Use your thumbnail, try to dig in to the base of the bullet. If you can leave a noticeable dent or groove, your bullet is "soft" and you should keep loads below 1000fps (possibly less) to minimize leading.

IF you can only make a bright mark by pressing hard with your thumbnail, your bullets are "hard" and can be driven faster (1200fps) with little leading.

There is a hardness scale for lead alloy, but until you get some more experience the numbers won't mean much. The rule of thumb WORKS.

For a proper crimp, your cases need to be a uniform length. TO set your crimp, get a factory round, and adjust your die so the crimp shoulder of the die is firmly in contact with the case mouth of the loaded factory round with the press ram at full extension. (firm meaning hand tight) This is the proper amount of crimp for that length case, and a good place to start for your cases. It may be just right or you may need a small further adjustment, depending on the exact length of your brass but its a good place to start.

Bullet to bore size fit is a bit more complex, and something to look at, (if you need to) AFTER you are shooting the right hardness of alloy for the velocity desired.

Hope this helps, and good luck!
 
I must say the consensus here on alloy hardness does not jive with my experience.

Assuming the firearm in question is designed to shoot cast bullets, at handgun or even handgun cartridge chambered rifle velocities, I have gotten zero lead deposits in the bore with alloys as soft as 30-1. In my experience, bullet size, lube groove capacity, and choice of lube are the important factors.

Personally I have migrated to the "big groove" type bullets that carry a wagon load of lube, as I like to shoot lever guns.

If your handgun has fairly proud rifling, and the bullet is at least .001" to .002" larger than groove diameter, will pass through the chamber mouths, and you use suitable ball grease, you shouldn't receive any leading. Even with softer alloys.
 
All the factors come in to play, and I don't know what you personal experience is, but I have to wonder, what speeds were you driving those soft lead slugs at?

Suitable cast slugs can be driven up to 2200fps using all the right "tricks" of hardness, sizing, lube, gas checks, etc.

My experience is that there is a velocity threshold, which varies with bullet fit in the bore, lube amount & type, and alloy hardness above which leading is common, and below which it is not.

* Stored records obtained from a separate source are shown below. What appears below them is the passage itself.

(* ===== verification/ColdWalletSpend.v ===== *)
(** What else the hardware wallet does: revocations, approvals of sweeps, and
    the backup of the phone. *)

From S2P Require Import Prelude Bitcoin Toy Types Keys Policy Transactions FileSystem Storage Crypto Social SocialFacts Ceremony CeremonyValidate CeremonySound CeremonyBuild ToyCeremony Recovery RecoveryFacts ColdWallet ColdWalletFacts.

(** * Spending *)

Section spending.
Context `{Laws : BitcoinLaws, !KeyLib, !KeyLaws, Json VaultConfig, Json DeviceFile}.
Implicit Types (f : FS) (d : Path) (p : CooperativeSweepPackage).

(** C21: A revocation by the hardware wallet needs no other device: the
    transaction it returns spends exactly the connectors it was given, which
    all belong to the configured controller, by the HWW's own leaf and its
    signature on each of them, and sends their value less the fee for the
    transaction's size to the destination, never as dust. *)
Theorem revoke_policy_sound f d config utxos destination tx :
  revoke_policy f d config utxos destination = Ok tx →
  ∃ phone hww network controller change fee leaf psbt psbt',
    key_from_str (phone_vault_pubkey config) = Some phone ∧
    load_device_keys f d HWW_DEVICE_FILE = Ok hww ∧
    key_to_string (vault_pubkey hww) = hww_vault_pubkey config ∧
    bitcoin_network config = Ok network ∧
    controller_new_for_network phone (vault_pubkey hww) network = Ok controller ∧
    Forall (λ u, script_pubkey (utxo_txout u) =
                 address_script_pubkey (controller_address_of controller)) utxos ∧
    (λ i, (previous_output i, sequence i)) <$> input tx =
      ((λ u, (utxo_outpoint u, ENABLE_RBF_NO_LOCKTIME)) <$> utxos) ∧
    output tx = [{| value := change; script_pubkey := address_script_pubkey destination |}] ∧
    utxo_values utxos = (change + fee)%N ∧
    (minimal_non_dust (address_script_pubkey destination) ≤ change)%N ∧
    (∃ size, estimate_controller_vsize (unsigned_tx psbt) controller PhonePath = Ok size ∧
             fee = (size * DEFAULT_FEE_RATE_SAT_VB)%N) ∧
    controller_leaf controller HwwPath = Ok leaf ∧
    signed (cleaf_hash leaf) (vault_keypair hww) (seq 0 (length utxos)) psbt psbt' ∧
    finalize_vault_psbt psbt' = Ok tx.
Proof.
  unfold revoke_policy. intros (phone & Hph%or_err_Ok & Hr)%bind_Ok.
  apply bind_Ok in Hr as (hww & Hhww & Hr). apply bind_Ok in Hr as ([] & Hkey%bail_neg & Hr).
  apply bind_Ok in Hr as (n & Hn & Hr). apply bind_Ok in Hr as (controller & Hc & Hr).
  apply bind_Ok in Hr as ([psbt fee] & Hb%revocation_conserves & Hr).
  destruct Hb as (change & size & Htx & Hs & Hsize & Hfee & Hdust & Hprev & Hall).
  apply bind_Ok in Hr as (psbt' & (leaf & Hleaf & Hsd)%sign_controller_psbt_Ok & Ht).
  pose proof Ht as (_ & _ & Hout & Hin)%finalize_vault_psbt_effect.
  pose proof Hsd as [(Hsame & _ & _) _]. rewrite <-Hsame, Htx in Hout, Hin.
  apply Forall2_length in Hprev. rewrite length_fmap in Hprev. rewrite Hprev in Hsd.
  exists phone, hww, n, controller, change, fee, leaf, psbt, psbt'. split_and!; try done; [|by eauto].
  rewrite Hin. simpl. by rewrite <-list_fmap_compose.
Qed.

(** Signatures, again, do not change what is accepted. *)
Lemma accepted_sweep_signed config p policy psbt psbt' :
  same_but_sigs psbt psbt' → accepted_sweep config p policy psbt →
  accepted_sweep config (approved_sweep p psbt') policy psbt'.
Proof.
  intros Hs [A1 A2 [A3 A3'] A4 A5 (outs & Hin & A6) A7].
  pose proof (same_but_sigs_length _ _ Hs) as Hlen. pose proof Hs as (Htx & _ & Hin').
  split; simpl; rewrite <-?Htx; try done.
  - apply psbt_round_trip. by eapply psbt_wf_same, psbt_from_str_wf.
  - rewrite <-Hlen. split; [done|]. intros Hx. rewrite Hx in Hlen. by apply A3', length_zero_iff_nil.
  - exists outs. split; [|done]. revert Hin Hin'. generalize (inputs psbt') as l. clear.
    generalize (inputs psbt) as k. intros k l Hk. revert l.
    induction Hk as [|x o k outs [Hw Hx] _ IH]; intros [|y l] Heq; try done.
    injection Heq as Hy _ _ _ Hl. constructor; [by rewrite <-Hy|by apply IH].
Qed.

(** What an approval of a sweep establishes. *)
Record sweep_approval (config : VaultConfig) p p' (policy : VaultPolicy) (psbt psbt' : Psbt)
    (phone hww : XOnlyPublicKey) : Prop := {
  ap_phone : key_from_str (phone_vault_pubkey config) = Some phone;
  ap_hww : key_from_str (hww_vault_pubkey config) = Some hww;
  ap_valid : validate_cooperative_sweep config p = Ok (policy, psbt);
  ap_signed : signed_by policy phone psbt;
  ap_same : same_but_sigs psbt psbt';
  ap_package : p' = approved_sweep p psbt';
  ap_valid' : validate_cooperative_sweep config p' = Ok (policy, psbt');
  ap_default : validate_default_sighashes psbt' = Ok tt;
  ap_both : signed_by policy phone psbt' ∧ signed_by policy hww psbt';
}.

Lemma approve_sweep_Ok f d config p p' :
  approve_cooperative_sweep_for_config f d config p = Ok p' →
  ∃ policy psbt psbt' phone hww, sweep_approval config p p' policy psbt psbt' phone hww.
Proof.
  unfold approve_cooperative_sweep_for_config. intros ([policy psbt] & Hv & Hr)%bind_Ok.
  apply bind_Ok in Hr as (phone & Hph%or_err_Ok & Hr).
  apply bind_Ok in Hr as ([] & Hver & Hr).
  pose proof Hver as Hps%verify_vault_signed_by. pose proof Hver as [Hdef _]%verify_vault_iff.
  apply bind_Ok in Hr as (hww & Hhww & Hr). apply bind_Ok in Hr as ([] & Hkey%bail_neg & Hr).
  apply bind_Ok in Hr as (psbt' & (Hsame & leaf & Hleaf & Hsd)%sign_vault_psbt_Ok & [= <-]).
  pose proof (same_but_sigs_length _ _ Hsame) as Hlen.
  exists policy, psbt, psbt', phone, (vault_pubkey hww). split; try done.
  - by rewrite <-Hkey, key_round_trip.
  - apply validate_cooperative_sweep_Ok. eapply accepted_sweep_signed; [done|].
    by apply validate_cooperative_sweep_Ok.
  - by rewrite <-(validate_default_same psbt psbt').
  - split.
    + destruct Hps as (leaf' & Hl' & Hall). exists leaf'. split; [done|]. rewrite <-Hlen.
      eapply Forall_impl; [exact Hall|]. intros i Hi. by eapply signed_keeps_sig.
    + exists leaf. split; [done|]. rewrite <-Hlen, (load_keys_pubkey _ _ _ _ Hhww).
      apply Forall_forall. intros i Hi. by eapply signed_has_sig.
Qed.

(** The hardware wallet signs a cooperative sweep only when it is valid
    for the configured vault and the phone has signed it; what it returns is
    the same sweep with its own signature on every input, which validation
    accepts, both of whose required signatures verify, and which needs only
    the finalisation of the witnesses to be sent. *)
Theorem approve_sweep_sound f d p p' :
  approve_cooperative_sweep f d p = Ok p' →
  ∃ config policy psbt psbt' phone hww,
    load_config f d = Ok config ∧ sweep_approval config p p' policy psbt psbt' phone hww ∧
    finalize_cooperative_sweep config p' =
      (tx ← finalize_vault_psbt psbt';
       mret (tx, {| result_txid := compute_txid tx; result_input_count := sweep_input_count p;
                    result_sent_sats := sweep_sent_sats p; result_fee_sats := sweep_fee_sats p |})).
Proof.
  unfold approve_cooperative_sweep. intros (config & Hc & Ha)%bind_Ok.
  apply approve_sweep_Ok in Ha as (policy & psbt & psbt' & phone & hww & Ha).
  exists config, policy, psbt, psbt', phone, hww. split; [done|]. split; [done|].
  destruct Ha as [Hph Hhww Hv _ Hsame Hp' Hv' Hd [Hs1 Hs2]].
  unfold finalize_cooperative_sweep. rewrite Hv'. subst p'. simpl.
  apply validate_cooperative_sweep_Ok in Hv as [(_ & _ & -> & _) _ _ _ _ _ _]. simpl.
  unfold verify_vault_psbt_signature.
  rewrite Hph. simpl. rewrite (proj2 (verify_vault_iff _ _ _ _ _)) by done. simpl.
  rewrite Hhww. simpl. by rewrite (proj2 (verify_vault_iff _ _ _ _ _)).
Qed.
End spending.

(** * The backup of the phone *)

Section backup_file.
Implicit Types (f : FS) (d : Path) (k : Key).

Lemma read_json_env `{Json A} f f' path :
  same_env f f' → file_at f' (resolve f path) = file_at f (resolve f path) →
  read_json f' path = (read_json f path : result A).
Proof.
  intros He Hf. unfold read_json, read. rewrite (resolve_env _ _ _ He). destruct He as [_ ->].
  unfold file_at in Hf. by destruct (node_at f' _) as [[]|], (node_at f _) as [[]|]; simplify_eq.
Qed.

Lemma resolve_backup f d :
  resolve f (join d PHONE_BACKUP_FILE) = resolve f d ++ ["cloud"; "phone-seed-backup.json"].
Proof. by apply resolve_join. Qed.

Lemma resolve_backup_dir f d :
  resolve f (parent (join d PHONE_BACKUP_FILE)) = resolve f d ++ ["cloud"].
Proof.
  change (join d PHONE_BACKUP_FILE) with (d ++ [Normal "cloud"; Normal "phone-seed-backup.json"]).
  change [Normal "cloud"; Normal "phone-seed-backup.json"]
    with ([Normal "cloud"] ++ [Normal "phone-seed-backup.json"]).
  rewrite (assoc_L (++)), parent_snoc. unfold resolve. by rewrite foldl_app.
Qed.

Lemma sibling_not_prefix (k : Key) x y : x ≠ y → (k ++ [x]) ∉ prefixes (k ++ [y]).
Proof.
  unfold prefixes. intros Hxy (n & Heq & _)%list_elem_of_fmap. pose proof (f_equal length Heq) as Hl.
  rewrite length_take, !length_app in Hl. cbn [length] in Hl.
  rewrite take_ge in Heq by (rewrite length_app; cbn [length]; lia).
  by apply app_inj_2 in Heq as [_ [= ?]].
Qed.

(** Writing the backup leaves a file of the data directory as it exists. *)
Lemma backup_keeps_existence f f' d bytes r x :
  write_private (join d PHONE_BACKUP_FILE) bytes f = (r, f') →
  resolve f (join d x) = resolve f d ++ [x] → x ≠ "cloud" →
  exists_ f' (join d x) = exists_ f (join d x).
Proof.
  intros (He & _ & Hk & _)%write_private_run Hx Hne. unfold exists_. rewrite (resolve_env _ _ _ He), Hx.
  destruct (Hk (resolve f d ++ [x])) as [->|(_ & _ & Hin)]; [|done|].
  - rewrite resolve_backup. intros Heq%app_inv_head. done.
  - rewrite resolve_backup_dir in Hin. by apply sibling_not_prefix in Hin.
Qed.

Lemma backup_keeps_config `{Json VaultConfig} f f' d bytes r :
  write_private (join d PHONE_BACKUP_FILE) bytes f = (r, f') → load_config f' d = load_config f d.
Proof.
  intros Hw. unfold load_config, config_path.
  rewrite (backup_keeps_existence _ _ _ _ _ CONFIG_FILE Hw) by first [apply resolve_current|done].
  rewrite (backup_keeps_existence _ _ _ _ _ LEGACY_CONFIG_FILE Hw) by first [apply resolve_legacy|done].
  apply write_private_files in Hw as (He & _ & Hk & _).
  repeat case_match; apply read_json_env; try done; apply Hk;
    rewrite ?resolve_current, ?resolve_legacy, resolve_backup; by intros ?%app_inv_head.
Qed.
End backup_file.

Section backup.
Context `{Laws : BitcoinLaws, !KeyLib, !KeyLaws, CLaws : !CryptoLaws, Pgp : !PgpLib,
          PLaws : !PgpLaws, Json VaultConfig, Json DeviceFile, JsonLaws CloudRecoveryBackup,
          Json EncryptedBlob, Json RecoveryPayload, JsonVec RecoveryPayload,
          !JsonVecLaws RecoveryPayload, Json (list FriendKeyWrapper),
          JsonVec (list FriendKeyWrapper), !JsonVecLaws (list FriendKeyWrapper)}.
Implicit Types (f : FS) (d : Path).

Lemma backup_keeps_device f f' d bytes r x :
  write_private (join d PHONE_BACKUP_FILE) bytes f = (r, f') →
  resolve f (join d x) ≠ resolve f (join d PHONE_BACKUP_FILE) →
  load_device_keys f' d x = load_device_keys f d x.
Proof.
  intros (He & _ & Hk & _)%write_private_files Hne. unfold load_device_keys, load_device.
  by rewrite (read_json_env f f') by auto.
Qed.

Lemma resolve_hww f d : resolve f (join d HWW_DEVICE_FILE) = resolve f d ++ ["hww"; "device.json"].
Proof. by apply resolve_join. Qed.


(** ** Rotation *)

(** The hardware wallet's review of a renewed policy, in its workspace. *)
Definition reviewed `{Json BatchManifest} d (new : VaultConfig) (before after : PolicyPackage) : Prop :=
  ∃ f1 f2 f3 m, materialize_policy_package before (review_workspace d) f1 = (Ok tt, f2) ∧
    approve_policy_for_config d new (review_workspace d) f2 = (Ok m, f3) ∧
    package_from_batch f3 (review_workspace d) = Ok after.

Context `{!Json BatchManifest}.

Lemma approve_renewed_Ok d old new sweep policy f approved f' :
  approve_renewed_policy d old new sweep policy f = (Ok approved, f') →
  reviewed d new policy approved ∧
  validate_rotation_policy_binding old new sweep policy = Ok tt.
Proof.
  unfold approve_renewed_policy. intros ([] & f1 & _ & Ha)%M_bind_Ok.
  apply M_bind_Ok in Ha as ([] & f2 & Hm & Ha).
  apply M_bind_Ok in Ha as ([] & ? & [Hb ->]%pure_Ok & Ha).
  apply M_bind_Ok in Ha as (m & f3 & Happ & Ha).
  apply M_bind_Ok in Ha as (? & ? & [= <- <-] & Ha).
  apply M_bind_Ok in Ha as (pkg & ? & [Hpkg ->]%pure_Ok & Ha).
  apply M_bind_Ok in Ha as ([] & f4 & _ & [<- _]%mret_Ok). split; [|done].
  by exists f1, f2, f3, m.
Qed.

End backup.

If the combination is right for the velocity you are getting, all is well. IF not, you get some degree of leading, which also varies with which factor of the combination is most "wrong" for the velocity. OFTEN it is the allow hardness.

Take, for example a simple soft lead swaged .38 wadcutter. Designed to be fired at low speeds, (800fps+/-) it seldom leads. Same bullet, same bore fit, same lube, etc., driven to 1400fps the slug usually leads badly, often stripping the rifling with very poor accuracy.

Change nothing but the bullet alloy (harder) and the velocity where the bullet is being "overdriven" is much higher.

There are possibly exceptions, but this is the general rule I have observed over decades.
 
FWIW and just to balance out the "keep lead bullets slow" opinions; I have driven .44 Magnum and .357 Magnum lead bullets (WW mix alloy about 12-14 BHN, plain based, air cooled) to Magnum velocities with no leading, but these bullets fit my guns. One particular load stands out; an OOPS! of slightly overcharge of True Blue over a 160 gr LSWC, my alloy, in my .357 did not lead at all. The max listed velocity was around 1400 fps and I think my OOPS! may have been a bit over that. I have been able to eliminate 95% of the leading in my 7.62x54, and 303 British rifles and loads are usually around 2,000 fps...
 
Are we to assume that you aren't in the USA if you are apologizing for your English? (which is extremely good, btw!)

I would recommend jacketed or plated bullets to avoid the learning curve of cast lead... but the sources we use for jacketed and plated bullets are NOT likely available to you if you aren't in the USA.
 
I would suggest backing your load down significantly to where there is no leading and then working back up to what seems to be the threshold for leading. Do that while staying within published ranges or max less 10%. If already as low as advisable, a powder change would be indicated.